Michael Cart, Booklist, 4/1/2010
The year is 2071; the U.S. has become a rogue nation, the only country in the civilized world where cloning is legal and state sponsored. As a result, some 250 million clones are being kept sequestered ina top-secret, closely guarded area of the Great Plains called "The Clearances." What is their life like? What are they like? No one knows until the day one of them somehow wanders off the reservation and is captured by a shadowy anti-cloning resistance group. Rather improbably, one of the resistors, Anna, recognizes the escapee as being the clone of a former college boyfriend whom she hasn't seen in 40 years. Tracking him down, she persuades him to become the first "original" ever to meet his copy and--using the pseudonym "Ray Bradbury"--to write a report detailing the experience, a report that can be used against the government and its cloning program. This ambitious, sometimes chilling, sometimes heartbreaking novel is that report, a document that reveals as much about "Ray" and Anna as it does the clone. Polansky does an extraordinary job of imagining the condition of being a human copy, while challenging readers to consider the ethicality and inhumanity of such human engineering.
Synopsis
In the year 2071, the United States has implemented a wide-scale, government-run cloning program tied directly to health insurance. Each U.S. citizen has a clone to fulfill his or her medical needs. Twenty years since the program's inception, no one outside government has seen their copy, and no clone has successfully escaped — until now.
Synopsis
Destined to take its place beside such classics of speculative fiction as 1984,
Brave New World, and
The Handmaid's Tale, this astonishing first novel is a beautifully written and riveting meditation on what it means to be human, what it means to live, and love, wholeheartedly.

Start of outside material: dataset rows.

(** Reading a session under the lock, with the expected version. *)
Definition read_current (sid principal : string) (expected : Z) : ST Db (session_row * SessionRecord) :=
  row <- locked_row sid principal ;;
  lift (require_version (s_version row) expected) ;;;
  current <- (fun db => (materialize_from_row db sid row principal, db)) ;;
  sret (row, current).

Lemma read_current_bind {A} sid principal expected (k : SessionRecord -> ST Db A) db :
  (row <- locked_row sid principal ;;
   lift (require_version (s_version row) expected) ;;;
   current <- (fun db => (materialize_from_row db sid row principal, db)) ;;
   k current) db
  = (rc <- read_current sid principal expected ;; k (snd rc)) db.
Proof.
  unfold read_current, sbind, sret, lift. destruct (locked_row sid principal db) as [[row|e] db0]; [|done].
  destruct (require_version _ _) as [[]|e]; [|done]. by destruct (materialize_from_row _ _ _ _).
Qed.

Lemma read_current_Ok sid p v db x db' :
  db_ok db -> read_current sid p v db = (Ok x, db') ->
  exists row w status, x = (row, row_record sid row status w) /\ db' = db /\
    sessions db !! sid = Some row /\ s_principal_id row = p /\ s_version row = v /\
    view_events empty_view (event_rows sid db) = Ok w /\ ruleset_agrees row w = true /\
    record_ok (row_record sid row status w) /\ state db sid = Some (row_record sid row status w).
Proof.
  intros Hok H. unfold read_current in H.
  apply sbind_Ok in H as (row & db0 & Hl & H). apply locked_row_Ok in Hl as (-> & Hs & Hp).
  apply sbind_Ok in H as ([] & db0 & Hrv & H). apply lift_Ok in Hrv as [Hrv ->].
  apply sbind_Ok in H as (cur & db0 & Hcur & H). injection Hcur as Hcur <-. injection H as <- <-.
  destruct (row_view _ _ _ Hok Hs) as (w & status & Hv & Hst & Hag & Hrok & Hmat & Hstate).
  destruct (Hmat _ _ Hcur) as [_ ->]. apply require_version_Ok in Hrv as [<- _].
  exists row, w, status. split_and!; done.
Qed.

The year is 2071. In the United States, the only nation in the world where human cloning is legal, a government-run cloning program is in place as the lynchpin of the health care delivery system. Almost every U.S. citizen has a "Copy" living in a sequestered area called The Clearances. When an "Original" is sick or injured and requires surgery, whatever he needs is taken from his clone. In the two decades since the program's inception, no person has ever seen his Copy, and no clone has ever successfully escaped. Until now.
A widower in his sixties, and an unlikely candidate for adventure, Ray gets a call from a woman he has not seen or spoken to since their days together as students. Anna is now a member of an underground abolitionist group, and she asks Ray's help in hiding an escaped clone. Ray is unwilling, until he learns the clone is his.
The Bradbury Report is Ray's account of the journey he, Anna, and his clone — a perfect replica of himself at twenty-one — undertake on the run from the authorities. It is an epic journey, and an exploration of one of the most pressing ethical dilemmas of the twenty-first century.
A provocative vision of the American future, and a haunting story of love and friendship and self-discovery, The Bradbury Report will stay with you long after reading.
Synopsis
The Bradbury Report is a fascinating meditation on the worst and the best that we are capable of as a race and society. It is a powerful work of speculative fiction, beautifully written, about love, identity, free will, aging, and intelligence that you will linger with you long after reading.
About the Author
Steven Polansky's fiction has appeared in The New Yorker, Harper's, Glimmer Train, New England Review, and elsewhere. His short-story collection, Dating Miss Universe, won the Sandstone Prize and the Minnesota Book Award. He lives with this wife and daughter in Wisconsin.